__Description of the task__
Using the data beneath this instruction, retype only the lines from the one that contains "the arena. A" down to the one that contains "Definition put_memory (m", both included, exactly as they appear.

__Record excerpts__
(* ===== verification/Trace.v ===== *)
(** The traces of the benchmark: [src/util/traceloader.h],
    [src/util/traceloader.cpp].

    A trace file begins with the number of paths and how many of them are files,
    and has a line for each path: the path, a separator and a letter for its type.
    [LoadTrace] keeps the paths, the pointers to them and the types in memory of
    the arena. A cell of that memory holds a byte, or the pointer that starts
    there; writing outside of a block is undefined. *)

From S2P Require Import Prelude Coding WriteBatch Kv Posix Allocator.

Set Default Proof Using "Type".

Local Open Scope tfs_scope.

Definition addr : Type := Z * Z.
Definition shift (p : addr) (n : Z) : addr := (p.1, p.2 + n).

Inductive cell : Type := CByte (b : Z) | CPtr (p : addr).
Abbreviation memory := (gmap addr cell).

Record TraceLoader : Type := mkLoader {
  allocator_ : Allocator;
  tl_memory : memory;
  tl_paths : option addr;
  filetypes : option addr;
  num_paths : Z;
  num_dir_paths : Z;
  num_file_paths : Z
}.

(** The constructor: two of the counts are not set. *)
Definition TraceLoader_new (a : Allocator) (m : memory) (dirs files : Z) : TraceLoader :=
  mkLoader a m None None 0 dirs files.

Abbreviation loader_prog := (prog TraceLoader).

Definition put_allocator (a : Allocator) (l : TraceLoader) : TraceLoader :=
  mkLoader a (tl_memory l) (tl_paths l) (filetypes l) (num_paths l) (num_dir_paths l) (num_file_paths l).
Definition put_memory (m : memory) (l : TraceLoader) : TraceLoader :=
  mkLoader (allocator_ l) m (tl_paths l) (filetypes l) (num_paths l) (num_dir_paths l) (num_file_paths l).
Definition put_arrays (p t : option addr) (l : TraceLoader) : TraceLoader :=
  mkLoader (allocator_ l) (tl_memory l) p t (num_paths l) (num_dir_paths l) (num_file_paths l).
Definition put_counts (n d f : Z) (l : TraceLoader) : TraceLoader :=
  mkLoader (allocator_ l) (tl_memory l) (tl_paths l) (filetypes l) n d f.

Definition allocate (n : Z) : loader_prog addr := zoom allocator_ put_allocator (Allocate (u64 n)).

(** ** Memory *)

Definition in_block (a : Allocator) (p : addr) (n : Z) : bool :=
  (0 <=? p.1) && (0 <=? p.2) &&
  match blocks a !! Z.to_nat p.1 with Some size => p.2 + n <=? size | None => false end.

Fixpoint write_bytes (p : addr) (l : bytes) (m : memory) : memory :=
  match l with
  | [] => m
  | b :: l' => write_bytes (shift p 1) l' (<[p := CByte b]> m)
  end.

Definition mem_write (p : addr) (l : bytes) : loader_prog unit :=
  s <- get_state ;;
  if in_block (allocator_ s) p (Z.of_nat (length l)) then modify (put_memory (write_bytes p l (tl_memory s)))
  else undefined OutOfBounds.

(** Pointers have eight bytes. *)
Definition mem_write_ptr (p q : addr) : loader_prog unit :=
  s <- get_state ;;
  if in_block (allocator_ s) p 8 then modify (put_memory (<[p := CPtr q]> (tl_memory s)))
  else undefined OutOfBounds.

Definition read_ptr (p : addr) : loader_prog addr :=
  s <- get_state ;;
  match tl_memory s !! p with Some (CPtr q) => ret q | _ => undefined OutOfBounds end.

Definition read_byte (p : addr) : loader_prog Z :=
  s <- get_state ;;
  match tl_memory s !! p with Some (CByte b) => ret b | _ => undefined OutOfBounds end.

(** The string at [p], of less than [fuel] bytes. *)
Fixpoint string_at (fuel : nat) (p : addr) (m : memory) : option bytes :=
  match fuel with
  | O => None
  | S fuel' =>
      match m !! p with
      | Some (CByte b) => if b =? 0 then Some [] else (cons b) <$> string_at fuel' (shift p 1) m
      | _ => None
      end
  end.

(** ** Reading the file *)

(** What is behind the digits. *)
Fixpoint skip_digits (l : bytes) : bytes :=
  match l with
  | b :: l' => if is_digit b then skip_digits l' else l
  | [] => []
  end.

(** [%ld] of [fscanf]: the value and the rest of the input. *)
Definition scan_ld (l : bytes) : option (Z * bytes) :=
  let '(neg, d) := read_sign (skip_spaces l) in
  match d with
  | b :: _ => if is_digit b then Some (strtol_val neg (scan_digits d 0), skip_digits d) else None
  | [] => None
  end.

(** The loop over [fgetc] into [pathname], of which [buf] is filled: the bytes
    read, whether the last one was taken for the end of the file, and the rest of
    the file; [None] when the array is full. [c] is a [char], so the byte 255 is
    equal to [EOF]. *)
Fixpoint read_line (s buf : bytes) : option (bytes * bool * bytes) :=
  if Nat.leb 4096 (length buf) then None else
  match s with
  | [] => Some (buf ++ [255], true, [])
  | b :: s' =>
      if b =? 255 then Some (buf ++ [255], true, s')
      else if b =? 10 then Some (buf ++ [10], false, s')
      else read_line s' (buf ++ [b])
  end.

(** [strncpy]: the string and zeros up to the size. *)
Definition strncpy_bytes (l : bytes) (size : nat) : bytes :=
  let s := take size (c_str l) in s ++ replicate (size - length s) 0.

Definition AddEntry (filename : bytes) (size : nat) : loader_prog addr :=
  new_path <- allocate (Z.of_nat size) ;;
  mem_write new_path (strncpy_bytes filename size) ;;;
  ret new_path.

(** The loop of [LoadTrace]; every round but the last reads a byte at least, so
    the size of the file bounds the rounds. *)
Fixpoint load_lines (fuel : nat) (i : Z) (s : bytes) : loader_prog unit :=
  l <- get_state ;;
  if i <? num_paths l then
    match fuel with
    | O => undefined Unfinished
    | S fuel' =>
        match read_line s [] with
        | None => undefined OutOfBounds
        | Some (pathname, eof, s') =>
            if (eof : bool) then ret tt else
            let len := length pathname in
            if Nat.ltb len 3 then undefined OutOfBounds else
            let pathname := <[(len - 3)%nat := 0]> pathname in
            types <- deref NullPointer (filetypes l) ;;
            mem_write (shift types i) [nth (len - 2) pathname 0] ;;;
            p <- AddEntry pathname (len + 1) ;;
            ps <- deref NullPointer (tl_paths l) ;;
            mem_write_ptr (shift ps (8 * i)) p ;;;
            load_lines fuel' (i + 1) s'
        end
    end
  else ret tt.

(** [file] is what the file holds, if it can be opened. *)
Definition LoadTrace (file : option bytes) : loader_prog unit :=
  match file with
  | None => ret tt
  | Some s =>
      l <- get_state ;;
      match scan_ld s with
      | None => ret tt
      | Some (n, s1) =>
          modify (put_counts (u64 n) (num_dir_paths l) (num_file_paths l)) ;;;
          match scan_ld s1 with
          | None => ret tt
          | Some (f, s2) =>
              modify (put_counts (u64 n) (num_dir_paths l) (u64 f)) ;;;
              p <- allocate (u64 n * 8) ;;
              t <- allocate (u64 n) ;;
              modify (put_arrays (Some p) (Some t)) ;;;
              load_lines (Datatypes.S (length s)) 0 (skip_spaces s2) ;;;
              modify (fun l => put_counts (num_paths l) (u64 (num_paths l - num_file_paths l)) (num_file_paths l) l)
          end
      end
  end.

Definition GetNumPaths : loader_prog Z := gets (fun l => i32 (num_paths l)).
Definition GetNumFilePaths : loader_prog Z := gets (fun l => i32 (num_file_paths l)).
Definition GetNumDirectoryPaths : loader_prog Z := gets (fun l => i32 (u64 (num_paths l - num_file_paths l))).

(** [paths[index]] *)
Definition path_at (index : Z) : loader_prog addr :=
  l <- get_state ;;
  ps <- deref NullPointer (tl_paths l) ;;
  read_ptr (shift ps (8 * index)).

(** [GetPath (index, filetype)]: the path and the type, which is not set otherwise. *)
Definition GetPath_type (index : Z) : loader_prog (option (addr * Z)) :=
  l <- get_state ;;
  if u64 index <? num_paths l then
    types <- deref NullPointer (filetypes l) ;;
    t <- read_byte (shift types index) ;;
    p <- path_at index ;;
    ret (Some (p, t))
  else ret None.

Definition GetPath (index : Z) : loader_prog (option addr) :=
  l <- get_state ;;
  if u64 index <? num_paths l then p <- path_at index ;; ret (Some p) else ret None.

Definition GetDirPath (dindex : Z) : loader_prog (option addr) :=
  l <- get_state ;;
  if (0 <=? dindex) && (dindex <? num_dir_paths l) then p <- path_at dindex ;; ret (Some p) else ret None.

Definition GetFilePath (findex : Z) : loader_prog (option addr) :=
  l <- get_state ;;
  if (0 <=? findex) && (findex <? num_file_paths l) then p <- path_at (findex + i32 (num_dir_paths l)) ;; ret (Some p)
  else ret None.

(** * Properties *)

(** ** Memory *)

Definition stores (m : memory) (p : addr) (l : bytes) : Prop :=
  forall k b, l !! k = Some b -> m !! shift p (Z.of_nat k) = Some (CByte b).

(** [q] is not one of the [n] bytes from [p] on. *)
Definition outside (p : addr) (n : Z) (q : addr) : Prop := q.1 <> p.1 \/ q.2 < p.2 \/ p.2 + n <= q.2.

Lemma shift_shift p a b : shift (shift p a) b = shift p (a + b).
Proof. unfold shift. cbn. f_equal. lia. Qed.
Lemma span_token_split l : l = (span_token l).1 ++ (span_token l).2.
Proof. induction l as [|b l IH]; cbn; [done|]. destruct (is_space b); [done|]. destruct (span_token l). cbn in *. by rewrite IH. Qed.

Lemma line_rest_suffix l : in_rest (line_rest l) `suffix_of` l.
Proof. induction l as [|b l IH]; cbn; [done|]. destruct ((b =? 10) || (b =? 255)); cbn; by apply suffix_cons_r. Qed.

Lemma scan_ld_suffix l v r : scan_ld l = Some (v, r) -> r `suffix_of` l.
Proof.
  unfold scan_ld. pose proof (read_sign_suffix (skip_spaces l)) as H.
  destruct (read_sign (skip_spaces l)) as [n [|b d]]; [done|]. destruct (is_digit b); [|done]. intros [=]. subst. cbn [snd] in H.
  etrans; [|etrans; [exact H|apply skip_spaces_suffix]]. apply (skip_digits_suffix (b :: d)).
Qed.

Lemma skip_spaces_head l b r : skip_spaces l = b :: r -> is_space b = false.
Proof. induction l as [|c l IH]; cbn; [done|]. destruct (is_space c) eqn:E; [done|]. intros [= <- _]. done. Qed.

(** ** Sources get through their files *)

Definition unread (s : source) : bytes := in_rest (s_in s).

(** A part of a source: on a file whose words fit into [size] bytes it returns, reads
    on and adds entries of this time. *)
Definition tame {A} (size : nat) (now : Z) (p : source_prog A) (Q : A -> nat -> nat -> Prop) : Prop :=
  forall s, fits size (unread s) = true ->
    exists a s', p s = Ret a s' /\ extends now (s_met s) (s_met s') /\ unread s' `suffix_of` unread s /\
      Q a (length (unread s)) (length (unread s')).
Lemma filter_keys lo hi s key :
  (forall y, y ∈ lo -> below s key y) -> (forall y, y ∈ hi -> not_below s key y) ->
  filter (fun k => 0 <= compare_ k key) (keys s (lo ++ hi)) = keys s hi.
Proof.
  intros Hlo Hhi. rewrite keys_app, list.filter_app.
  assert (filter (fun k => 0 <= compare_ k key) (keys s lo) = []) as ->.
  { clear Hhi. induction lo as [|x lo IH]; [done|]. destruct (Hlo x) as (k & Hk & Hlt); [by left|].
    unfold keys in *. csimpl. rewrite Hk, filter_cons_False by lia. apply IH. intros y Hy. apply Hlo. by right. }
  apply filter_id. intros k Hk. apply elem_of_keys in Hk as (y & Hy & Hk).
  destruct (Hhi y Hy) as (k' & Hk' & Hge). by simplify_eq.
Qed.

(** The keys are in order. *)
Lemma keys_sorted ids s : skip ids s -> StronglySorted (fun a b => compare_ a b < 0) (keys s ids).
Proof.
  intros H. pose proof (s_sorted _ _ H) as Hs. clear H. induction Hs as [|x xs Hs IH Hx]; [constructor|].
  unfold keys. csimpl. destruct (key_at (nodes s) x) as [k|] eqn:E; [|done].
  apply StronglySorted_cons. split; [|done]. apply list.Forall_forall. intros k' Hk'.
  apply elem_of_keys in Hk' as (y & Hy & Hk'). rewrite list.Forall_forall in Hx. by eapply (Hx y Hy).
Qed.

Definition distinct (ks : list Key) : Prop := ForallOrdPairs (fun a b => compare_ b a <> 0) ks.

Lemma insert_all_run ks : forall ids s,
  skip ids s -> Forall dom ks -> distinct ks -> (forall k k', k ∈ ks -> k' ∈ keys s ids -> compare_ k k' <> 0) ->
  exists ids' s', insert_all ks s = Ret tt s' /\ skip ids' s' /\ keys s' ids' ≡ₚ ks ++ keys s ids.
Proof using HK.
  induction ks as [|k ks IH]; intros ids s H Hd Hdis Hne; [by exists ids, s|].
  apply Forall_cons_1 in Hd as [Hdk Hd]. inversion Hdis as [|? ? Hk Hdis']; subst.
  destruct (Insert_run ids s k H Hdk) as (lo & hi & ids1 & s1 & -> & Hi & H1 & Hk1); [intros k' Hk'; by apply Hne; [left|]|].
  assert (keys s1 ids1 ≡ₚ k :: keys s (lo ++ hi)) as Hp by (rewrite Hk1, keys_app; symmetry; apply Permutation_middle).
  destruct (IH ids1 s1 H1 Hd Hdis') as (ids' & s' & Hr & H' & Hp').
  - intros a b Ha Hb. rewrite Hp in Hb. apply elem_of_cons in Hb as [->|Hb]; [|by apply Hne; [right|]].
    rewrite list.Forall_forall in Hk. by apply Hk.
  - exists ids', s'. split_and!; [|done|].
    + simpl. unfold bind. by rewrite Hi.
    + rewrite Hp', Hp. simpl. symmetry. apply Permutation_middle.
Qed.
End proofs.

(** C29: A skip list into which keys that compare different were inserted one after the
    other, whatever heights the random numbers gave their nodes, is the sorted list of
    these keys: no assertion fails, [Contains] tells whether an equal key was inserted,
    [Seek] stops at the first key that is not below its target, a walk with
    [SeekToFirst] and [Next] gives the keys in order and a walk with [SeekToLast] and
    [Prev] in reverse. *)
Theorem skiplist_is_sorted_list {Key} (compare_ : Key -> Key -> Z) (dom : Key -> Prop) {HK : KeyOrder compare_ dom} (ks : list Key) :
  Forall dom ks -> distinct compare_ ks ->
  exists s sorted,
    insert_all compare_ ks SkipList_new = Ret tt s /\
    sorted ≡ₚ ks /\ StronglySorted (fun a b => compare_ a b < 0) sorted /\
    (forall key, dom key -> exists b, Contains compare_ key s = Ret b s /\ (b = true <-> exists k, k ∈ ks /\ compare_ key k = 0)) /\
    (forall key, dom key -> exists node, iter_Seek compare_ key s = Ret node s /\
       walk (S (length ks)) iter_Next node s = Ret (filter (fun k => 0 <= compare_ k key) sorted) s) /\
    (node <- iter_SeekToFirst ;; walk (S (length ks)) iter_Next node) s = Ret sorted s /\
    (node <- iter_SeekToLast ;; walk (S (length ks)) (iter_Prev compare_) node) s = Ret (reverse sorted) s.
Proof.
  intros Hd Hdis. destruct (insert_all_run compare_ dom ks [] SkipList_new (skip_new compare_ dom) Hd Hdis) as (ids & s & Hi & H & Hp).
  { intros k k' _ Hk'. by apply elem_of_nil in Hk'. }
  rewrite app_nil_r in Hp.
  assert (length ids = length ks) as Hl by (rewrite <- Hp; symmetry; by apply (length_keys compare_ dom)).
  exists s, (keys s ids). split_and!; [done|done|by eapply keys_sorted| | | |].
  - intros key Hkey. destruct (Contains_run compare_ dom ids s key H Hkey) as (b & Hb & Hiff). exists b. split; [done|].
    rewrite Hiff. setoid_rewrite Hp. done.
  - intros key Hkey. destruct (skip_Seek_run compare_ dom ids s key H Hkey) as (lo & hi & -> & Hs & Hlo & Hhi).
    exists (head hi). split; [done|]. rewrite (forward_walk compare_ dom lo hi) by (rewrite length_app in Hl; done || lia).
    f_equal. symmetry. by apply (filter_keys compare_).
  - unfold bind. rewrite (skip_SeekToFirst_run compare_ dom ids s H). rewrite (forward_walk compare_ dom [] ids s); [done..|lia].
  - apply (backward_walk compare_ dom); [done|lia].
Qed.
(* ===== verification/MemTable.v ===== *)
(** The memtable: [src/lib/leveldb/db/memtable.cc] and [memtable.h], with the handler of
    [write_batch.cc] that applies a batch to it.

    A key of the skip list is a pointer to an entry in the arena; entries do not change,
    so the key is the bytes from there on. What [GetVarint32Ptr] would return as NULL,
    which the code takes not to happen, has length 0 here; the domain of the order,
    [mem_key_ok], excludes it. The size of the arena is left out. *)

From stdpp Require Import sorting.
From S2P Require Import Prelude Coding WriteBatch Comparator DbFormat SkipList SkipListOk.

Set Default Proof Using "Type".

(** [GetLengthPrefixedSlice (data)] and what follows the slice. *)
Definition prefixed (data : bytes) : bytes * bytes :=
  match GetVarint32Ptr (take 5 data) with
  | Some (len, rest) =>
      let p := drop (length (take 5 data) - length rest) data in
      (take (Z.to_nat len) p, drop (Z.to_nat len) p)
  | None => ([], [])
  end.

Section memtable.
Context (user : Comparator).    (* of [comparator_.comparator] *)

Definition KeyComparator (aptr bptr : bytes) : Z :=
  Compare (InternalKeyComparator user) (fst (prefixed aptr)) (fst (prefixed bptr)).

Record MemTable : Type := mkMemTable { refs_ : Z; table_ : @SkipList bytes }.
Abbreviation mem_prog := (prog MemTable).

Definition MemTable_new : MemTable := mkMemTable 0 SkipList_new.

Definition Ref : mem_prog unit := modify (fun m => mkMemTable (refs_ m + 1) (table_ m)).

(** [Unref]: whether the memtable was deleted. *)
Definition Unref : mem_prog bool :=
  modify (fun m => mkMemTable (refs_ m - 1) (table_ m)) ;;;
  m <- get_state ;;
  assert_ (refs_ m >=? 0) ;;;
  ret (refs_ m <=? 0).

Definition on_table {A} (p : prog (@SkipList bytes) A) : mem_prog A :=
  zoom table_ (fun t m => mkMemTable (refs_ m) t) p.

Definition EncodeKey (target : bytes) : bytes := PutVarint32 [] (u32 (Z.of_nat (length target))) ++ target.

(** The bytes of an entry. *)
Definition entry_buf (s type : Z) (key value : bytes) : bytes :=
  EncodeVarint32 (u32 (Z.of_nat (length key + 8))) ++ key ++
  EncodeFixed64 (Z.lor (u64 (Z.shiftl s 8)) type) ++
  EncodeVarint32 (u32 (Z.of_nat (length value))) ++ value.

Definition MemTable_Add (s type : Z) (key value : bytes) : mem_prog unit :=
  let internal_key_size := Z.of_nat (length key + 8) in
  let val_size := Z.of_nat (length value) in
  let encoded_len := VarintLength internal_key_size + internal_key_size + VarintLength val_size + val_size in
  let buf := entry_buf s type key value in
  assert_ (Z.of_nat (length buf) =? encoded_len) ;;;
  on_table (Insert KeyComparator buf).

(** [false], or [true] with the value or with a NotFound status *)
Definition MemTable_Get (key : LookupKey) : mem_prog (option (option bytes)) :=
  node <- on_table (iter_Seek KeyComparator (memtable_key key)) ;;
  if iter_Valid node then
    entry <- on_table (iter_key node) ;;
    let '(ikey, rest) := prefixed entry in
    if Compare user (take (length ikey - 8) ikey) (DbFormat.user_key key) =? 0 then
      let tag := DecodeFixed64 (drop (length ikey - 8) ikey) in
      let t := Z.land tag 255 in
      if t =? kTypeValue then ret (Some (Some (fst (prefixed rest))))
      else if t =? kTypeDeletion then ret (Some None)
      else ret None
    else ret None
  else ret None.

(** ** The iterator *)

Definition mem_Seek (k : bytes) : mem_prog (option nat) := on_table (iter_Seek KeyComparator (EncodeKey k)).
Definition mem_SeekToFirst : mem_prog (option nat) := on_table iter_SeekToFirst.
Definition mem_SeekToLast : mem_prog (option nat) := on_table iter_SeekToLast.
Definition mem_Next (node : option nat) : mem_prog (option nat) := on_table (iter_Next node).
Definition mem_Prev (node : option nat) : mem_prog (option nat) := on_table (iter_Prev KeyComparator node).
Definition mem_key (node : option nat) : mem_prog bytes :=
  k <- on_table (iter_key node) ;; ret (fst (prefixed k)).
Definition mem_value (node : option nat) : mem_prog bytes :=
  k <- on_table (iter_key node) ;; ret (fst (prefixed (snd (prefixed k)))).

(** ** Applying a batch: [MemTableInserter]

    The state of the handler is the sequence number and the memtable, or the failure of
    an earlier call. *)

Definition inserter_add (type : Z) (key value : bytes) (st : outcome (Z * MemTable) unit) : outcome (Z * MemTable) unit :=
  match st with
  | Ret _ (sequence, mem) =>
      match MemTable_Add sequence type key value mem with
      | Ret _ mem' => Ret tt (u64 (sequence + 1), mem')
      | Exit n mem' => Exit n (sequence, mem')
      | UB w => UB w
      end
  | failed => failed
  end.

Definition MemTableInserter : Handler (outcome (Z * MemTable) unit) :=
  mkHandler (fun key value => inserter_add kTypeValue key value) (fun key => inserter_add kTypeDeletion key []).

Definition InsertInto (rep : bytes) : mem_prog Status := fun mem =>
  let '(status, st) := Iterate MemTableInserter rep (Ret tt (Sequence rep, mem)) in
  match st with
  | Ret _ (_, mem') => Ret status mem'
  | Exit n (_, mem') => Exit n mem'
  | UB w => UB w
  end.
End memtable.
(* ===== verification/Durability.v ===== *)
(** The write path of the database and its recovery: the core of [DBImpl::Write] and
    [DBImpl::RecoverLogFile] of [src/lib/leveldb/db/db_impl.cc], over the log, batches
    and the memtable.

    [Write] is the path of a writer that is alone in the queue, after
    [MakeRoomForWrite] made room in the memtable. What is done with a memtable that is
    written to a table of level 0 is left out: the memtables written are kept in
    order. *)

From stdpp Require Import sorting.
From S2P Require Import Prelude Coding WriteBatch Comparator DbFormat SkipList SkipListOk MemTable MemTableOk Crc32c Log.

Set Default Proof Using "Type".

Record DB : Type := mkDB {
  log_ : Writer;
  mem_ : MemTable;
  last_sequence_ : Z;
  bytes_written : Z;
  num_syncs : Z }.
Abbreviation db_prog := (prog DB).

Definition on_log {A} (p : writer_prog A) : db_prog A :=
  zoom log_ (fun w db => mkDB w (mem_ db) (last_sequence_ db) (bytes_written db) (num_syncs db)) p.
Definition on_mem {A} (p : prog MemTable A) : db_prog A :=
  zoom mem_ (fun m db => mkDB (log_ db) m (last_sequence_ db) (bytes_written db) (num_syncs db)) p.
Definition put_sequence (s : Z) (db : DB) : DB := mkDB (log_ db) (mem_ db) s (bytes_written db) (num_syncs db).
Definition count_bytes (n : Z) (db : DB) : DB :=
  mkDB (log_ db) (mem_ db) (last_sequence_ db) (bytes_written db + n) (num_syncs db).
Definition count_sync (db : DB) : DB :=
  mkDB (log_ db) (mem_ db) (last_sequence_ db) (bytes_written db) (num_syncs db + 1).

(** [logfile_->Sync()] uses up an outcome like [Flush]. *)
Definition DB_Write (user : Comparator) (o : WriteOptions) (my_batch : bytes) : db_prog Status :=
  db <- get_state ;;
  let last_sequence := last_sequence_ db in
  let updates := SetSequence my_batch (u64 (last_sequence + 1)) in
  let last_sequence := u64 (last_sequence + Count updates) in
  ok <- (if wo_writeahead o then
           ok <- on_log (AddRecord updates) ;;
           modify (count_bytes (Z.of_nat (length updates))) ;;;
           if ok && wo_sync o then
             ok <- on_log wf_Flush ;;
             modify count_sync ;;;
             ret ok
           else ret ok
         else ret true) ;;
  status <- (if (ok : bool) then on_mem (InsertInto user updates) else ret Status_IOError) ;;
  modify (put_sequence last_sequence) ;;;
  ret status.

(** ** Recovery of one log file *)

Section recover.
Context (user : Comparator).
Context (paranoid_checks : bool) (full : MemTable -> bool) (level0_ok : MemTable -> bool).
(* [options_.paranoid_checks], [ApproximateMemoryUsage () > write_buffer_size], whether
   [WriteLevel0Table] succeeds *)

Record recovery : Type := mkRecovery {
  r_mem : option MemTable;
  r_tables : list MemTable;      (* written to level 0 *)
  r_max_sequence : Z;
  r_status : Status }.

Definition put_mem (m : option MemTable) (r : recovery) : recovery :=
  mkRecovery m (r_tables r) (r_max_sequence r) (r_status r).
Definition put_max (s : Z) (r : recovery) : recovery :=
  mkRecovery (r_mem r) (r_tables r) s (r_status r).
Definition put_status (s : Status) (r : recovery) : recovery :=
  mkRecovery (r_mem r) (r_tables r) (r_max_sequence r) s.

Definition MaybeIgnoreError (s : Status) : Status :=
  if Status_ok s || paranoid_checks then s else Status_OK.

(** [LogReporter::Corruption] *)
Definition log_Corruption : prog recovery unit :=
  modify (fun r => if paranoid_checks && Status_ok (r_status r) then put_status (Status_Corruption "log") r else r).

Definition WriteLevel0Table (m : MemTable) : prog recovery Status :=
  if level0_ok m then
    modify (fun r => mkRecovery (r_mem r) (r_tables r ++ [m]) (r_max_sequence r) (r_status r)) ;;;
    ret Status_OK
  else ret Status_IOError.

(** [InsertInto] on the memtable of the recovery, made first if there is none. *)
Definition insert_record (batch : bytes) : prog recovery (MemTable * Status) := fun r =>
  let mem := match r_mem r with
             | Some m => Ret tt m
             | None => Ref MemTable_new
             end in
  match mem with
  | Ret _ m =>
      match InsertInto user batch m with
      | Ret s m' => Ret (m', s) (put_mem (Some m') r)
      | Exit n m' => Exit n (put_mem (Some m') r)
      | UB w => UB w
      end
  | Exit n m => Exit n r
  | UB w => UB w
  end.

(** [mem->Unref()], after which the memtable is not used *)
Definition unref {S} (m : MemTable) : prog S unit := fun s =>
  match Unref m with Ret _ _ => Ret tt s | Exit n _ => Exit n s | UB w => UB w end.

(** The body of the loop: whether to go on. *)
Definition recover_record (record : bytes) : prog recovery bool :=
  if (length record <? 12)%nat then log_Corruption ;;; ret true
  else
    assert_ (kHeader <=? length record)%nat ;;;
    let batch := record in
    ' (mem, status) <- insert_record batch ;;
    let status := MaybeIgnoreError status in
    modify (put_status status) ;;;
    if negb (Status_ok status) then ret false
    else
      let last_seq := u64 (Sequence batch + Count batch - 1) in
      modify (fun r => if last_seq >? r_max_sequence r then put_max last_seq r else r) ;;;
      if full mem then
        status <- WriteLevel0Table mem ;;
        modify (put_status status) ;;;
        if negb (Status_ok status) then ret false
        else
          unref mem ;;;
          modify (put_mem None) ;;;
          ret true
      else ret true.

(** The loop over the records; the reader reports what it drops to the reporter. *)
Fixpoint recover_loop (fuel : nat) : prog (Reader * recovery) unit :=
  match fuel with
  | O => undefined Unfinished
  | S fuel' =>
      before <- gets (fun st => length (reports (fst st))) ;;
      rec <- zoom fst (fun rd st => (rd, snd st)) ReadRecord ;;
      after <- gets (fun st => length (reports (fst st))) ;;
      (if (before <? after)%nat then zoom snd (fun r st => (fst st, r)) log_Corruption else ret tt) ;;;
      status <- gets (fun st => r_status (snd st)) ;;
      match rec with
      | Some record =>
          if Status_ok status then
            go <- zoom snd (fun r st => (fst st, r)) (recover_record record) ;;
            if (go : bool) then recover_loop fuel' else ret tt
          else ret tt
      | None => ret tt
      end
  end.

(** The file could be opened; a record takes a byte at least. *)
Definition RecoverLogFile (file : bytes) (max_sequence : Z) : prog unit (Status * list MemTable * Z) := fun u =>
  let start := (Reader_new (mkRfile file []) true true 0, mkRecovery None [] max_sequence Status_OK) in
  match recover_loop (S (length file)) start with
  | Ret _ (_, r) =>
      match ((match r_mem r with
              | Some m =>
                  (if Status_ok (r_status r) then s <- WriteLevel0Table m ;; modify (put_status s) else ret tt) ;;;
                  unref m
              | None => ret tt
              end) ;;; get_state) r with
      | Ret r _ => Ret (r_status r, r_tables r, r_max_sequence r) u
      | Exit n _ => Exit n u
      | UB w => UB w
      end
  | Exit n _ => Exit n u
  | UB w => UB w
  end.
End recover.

__Expected answer__
    the arena. A cell of that memory holds a byte, or the pointer that starts
    there; writing outside of a block is undefined. *)

From S2P Require Import Prelude Coding WriteBatch Kv Posix Allocator.

Set Default Proof Using "Type".

Local Open Scope tfs_scope.

Definition addr : Type := Z * Z.
Definition shift (p : addr) (n : Z) : addr := (p.1, p.2 + n).

Inductive cell : Type := CByte (b : Z) | CPtr (p : addr).
Abbreviation memory := (gmap addr cell).

Record TraceLoader : Type := mkLoader {
  allocator_ : Allocator;
  tl_memory : memory;
  tl_paths : option addr;
  filetypes : option addr;
  num_paths : Z;
  num_dir_paths : Z;
  num_file_paths : Z
}.

(** The constructor: two of the counts are not set. *)
Definition TraceLoader_new (a : Allocator) (m : memory) (dirs files : Z) : TraceLoader :=
  mkLoader a m None None 0 dirs files.

Abbreviation loader_prog := (prog TraceLoader).

Definition put_allocator (a : Allocator) (l : TraceLoader) : TraceLoader :=
  mkLoader a (tl_memory l) (tl_paths l) (filetypes l) (num_paths l) (num_dir_paths l) (num_file_paths l).
Definition put_memory (m : memory) (l : TraceLoader) : TraceLoader :=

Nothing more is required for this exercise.